[RECORDS SHOWN]:

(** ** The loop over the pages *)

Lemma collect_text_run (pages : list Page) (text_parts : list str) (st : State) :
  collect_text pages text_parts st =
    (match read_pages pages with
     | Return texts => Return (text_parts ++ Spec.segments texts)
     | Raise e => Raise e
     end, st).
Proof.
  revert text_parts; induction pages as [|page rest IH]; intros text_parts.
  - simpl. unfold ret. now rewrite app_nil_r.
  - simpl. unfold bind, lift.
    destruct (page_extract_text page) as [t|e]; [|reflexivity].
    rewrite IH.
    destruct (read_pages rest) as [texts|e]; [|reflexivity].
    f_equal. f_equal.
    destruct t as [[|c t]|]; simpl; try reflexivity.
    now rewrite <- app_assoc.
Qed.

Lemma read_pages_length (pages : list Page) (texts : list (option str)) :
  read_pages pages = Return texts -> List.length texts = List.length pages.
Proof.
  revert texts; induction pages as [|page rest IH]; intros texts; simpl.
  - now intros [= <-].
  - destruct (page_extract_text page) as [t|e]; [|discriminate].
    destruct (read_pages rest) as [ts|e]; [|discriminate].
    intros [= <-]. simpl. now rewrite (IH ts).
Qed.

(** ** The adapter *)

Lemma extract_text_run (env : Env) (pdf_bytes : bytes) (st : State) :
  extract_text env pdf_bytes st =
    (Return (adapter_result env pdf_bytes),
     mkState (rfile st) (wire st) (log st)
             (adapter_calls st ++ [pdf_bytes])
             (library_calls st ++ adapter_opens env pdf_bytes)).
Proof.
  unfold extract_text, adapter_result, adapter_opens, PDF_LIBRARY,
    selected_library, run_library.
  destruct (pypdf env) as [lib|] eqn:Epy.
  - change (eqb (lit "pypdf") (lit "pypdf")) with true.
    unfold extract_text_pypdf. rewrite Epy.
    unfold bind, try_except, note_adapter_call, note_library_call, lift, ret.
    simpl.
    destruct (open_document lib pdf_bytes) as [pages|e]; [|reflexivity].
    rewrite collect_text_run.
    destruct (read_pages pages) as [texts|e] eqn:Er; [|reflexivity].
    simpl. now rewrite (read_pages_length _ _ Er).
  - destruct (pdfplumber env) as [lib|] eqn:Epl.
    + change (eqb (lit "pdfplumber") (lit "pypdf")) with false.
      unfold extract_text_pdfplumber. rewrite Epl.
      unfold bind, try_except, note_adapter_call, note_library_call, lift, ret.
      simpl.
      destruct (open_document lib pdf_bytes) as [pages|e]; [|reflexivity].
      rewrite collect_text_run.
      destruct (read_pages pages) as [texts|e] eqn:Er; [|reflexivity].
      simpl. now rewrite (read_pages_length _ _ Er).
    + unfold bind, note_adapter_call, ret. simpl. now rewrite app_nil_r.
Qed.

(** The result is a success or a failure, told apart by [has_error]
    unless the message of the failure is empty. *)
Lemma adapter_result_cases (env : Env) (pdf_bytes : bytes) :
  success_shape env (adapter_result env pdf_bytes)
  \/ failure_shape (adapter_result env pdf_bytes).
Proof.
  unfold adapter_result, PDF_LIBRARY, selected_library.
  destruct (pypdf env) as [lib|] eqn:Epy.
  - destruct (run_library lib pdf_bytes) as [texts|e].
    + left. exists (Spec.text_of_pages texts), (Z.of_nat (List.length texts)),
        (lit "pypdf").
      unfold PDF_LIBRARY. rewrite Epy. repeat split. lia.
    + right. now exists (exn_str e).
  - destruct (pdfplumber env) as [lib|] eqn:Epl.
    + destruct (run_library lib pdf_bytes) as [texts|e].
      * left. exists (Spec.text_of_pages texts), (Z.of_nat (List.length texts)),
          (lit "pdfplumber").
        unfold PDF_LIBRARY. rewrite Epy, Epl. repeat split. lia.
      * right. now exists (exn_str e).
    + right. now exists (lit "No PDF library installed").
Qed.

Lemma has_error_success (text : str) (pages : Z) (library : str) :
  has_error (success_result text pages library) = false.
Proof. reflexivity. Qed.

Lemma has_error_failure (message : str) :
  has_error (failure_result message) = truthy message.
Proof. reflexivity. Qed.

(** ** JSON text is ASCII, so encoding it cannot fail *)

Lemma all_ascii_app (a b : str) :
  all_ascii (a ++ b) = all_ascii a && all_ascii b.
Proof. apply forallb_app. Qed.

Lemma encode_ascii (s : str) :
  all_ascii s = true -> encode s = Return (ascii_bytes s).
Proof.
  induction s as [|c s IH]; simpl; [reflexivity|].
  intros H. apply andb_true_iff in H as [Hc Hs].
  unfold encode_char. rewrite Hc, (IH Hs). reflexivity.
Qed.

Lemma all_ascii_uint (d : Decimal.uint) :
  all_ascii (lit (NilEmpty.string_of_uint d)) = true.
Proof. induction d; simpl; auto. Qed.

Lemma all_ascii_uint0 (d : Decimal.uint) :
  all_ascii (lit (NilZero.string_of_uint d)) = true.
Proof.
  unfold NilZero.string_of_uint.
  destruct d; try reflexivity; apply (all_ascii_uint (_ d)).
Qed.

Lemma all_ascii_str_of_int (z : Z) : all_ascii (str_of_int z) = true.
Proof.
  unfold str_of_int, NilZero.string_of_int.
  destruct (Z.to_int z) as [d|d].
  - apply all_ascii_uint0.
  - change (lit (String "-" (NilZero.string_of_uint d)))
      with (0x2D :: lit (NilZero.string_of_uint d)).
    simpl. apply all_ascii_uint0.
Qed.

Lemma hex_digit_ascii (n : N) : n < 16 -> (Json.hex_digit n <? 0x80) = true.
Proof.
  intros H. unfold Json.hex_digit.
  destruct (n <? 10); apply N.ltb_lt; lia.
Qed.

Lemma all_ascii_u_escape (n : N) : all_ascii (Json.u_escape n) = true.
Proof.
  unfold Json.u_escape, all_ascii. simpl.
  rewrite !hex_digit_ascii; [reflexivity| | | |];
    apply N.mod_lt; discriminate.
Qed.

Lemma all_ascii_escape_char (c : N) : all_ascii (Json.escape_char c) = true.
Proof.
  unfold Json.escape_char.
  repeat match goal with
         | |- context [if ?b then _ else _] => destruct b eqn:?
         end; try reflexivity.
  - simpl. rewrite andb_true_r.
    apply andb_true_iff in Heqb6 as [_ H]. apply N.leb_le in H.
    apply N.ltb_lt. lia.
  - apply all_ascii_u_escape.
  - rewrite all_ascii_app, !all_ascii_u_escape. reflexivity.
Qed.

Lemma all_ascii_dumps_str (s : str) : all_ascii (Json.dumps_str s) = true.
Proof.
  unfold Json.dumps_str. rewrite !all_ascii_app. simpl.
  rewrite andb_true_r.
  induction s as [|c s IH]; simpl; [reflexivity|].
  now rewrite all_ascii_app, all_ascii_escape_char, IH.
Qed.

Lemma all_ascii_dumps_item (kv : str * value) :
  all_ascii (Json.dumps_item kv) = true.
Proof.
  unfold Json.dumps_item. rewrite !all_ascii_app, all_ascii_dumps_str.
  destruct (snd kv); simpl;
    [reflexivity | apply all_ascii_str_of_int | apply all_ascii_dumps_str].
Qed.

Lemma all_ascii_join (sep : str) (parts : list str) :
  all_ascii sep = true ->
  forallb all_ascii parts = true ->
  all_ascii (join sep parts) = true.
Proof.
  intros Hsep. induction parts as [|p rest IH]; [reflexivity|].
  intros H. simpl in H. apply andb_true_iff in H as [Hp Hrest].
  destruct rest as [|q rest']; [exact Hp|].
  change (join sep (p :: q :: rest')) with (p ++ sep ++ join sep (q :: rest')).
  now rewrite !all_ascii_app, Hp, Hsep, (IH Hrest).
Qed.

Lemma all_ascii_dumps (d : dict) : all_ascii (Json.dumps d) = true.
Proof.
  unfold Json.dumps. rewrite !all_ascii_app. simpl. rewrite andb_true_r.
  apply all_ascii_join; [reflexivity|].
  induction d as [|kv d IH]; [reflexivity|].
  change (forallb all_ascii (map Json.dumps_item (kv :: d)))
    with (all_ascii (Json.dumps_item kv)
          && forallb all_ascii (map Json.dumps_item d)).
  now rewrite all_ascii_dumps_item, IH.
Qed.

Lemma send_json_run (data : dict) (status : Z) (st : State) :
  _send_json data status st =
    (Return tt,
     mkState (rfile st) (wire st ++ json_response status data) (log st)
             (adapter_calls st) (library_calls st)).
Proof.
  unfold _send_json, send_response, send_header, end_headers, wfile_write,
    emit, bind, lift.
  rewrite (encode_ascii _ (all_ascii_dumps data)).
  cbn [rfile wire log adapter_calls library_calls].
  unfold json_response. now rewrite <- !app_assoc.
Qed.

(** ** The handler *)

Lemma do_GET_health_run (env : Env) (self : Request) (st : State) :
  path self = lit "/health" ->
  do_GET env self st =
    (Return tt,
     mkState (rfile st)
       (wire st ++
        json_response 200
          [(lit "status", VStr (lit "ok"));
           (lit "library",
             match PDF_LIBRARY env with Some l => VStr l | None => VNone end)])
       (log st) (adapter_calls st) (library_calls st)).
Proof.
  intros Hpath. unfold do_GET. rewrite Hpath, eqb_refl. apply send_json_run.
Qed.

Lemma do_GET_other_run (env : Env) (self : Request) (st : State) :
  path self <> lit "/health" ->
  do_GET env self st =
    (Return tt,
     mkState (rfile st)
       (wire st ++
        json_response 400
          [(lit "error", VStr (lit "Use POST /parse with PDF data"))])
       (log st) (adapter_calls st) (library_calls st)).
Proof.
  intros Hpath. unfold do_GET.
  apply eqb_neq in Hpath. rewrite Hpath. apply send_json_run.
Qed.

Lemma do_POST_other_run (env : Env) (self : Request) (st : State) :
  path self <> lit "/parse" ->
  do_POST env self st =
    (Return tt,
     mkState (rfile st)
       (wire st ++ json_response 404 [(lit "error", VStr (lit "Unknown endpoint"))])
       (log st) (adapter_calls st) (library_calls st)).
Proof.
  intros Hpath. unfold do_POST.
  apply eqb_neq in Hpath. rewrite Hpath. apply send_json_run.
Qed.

[WHAT TO PRODUCE]: When a line in the data holds the word "bind", show that line.

[REPLY TO THE EXERCISE]:
  - simpl. unfold bind, lift.
    unfold bind, try_except, note_adapter_call, note_library_call, lift, ret.
      unfold bind, try_except, note_adapter_call, note_library_call, lift, ret.
    + unfold bind, note_adapter_call, ret. simpl. now rewrite app_nil_r.
    emit, bind, lift.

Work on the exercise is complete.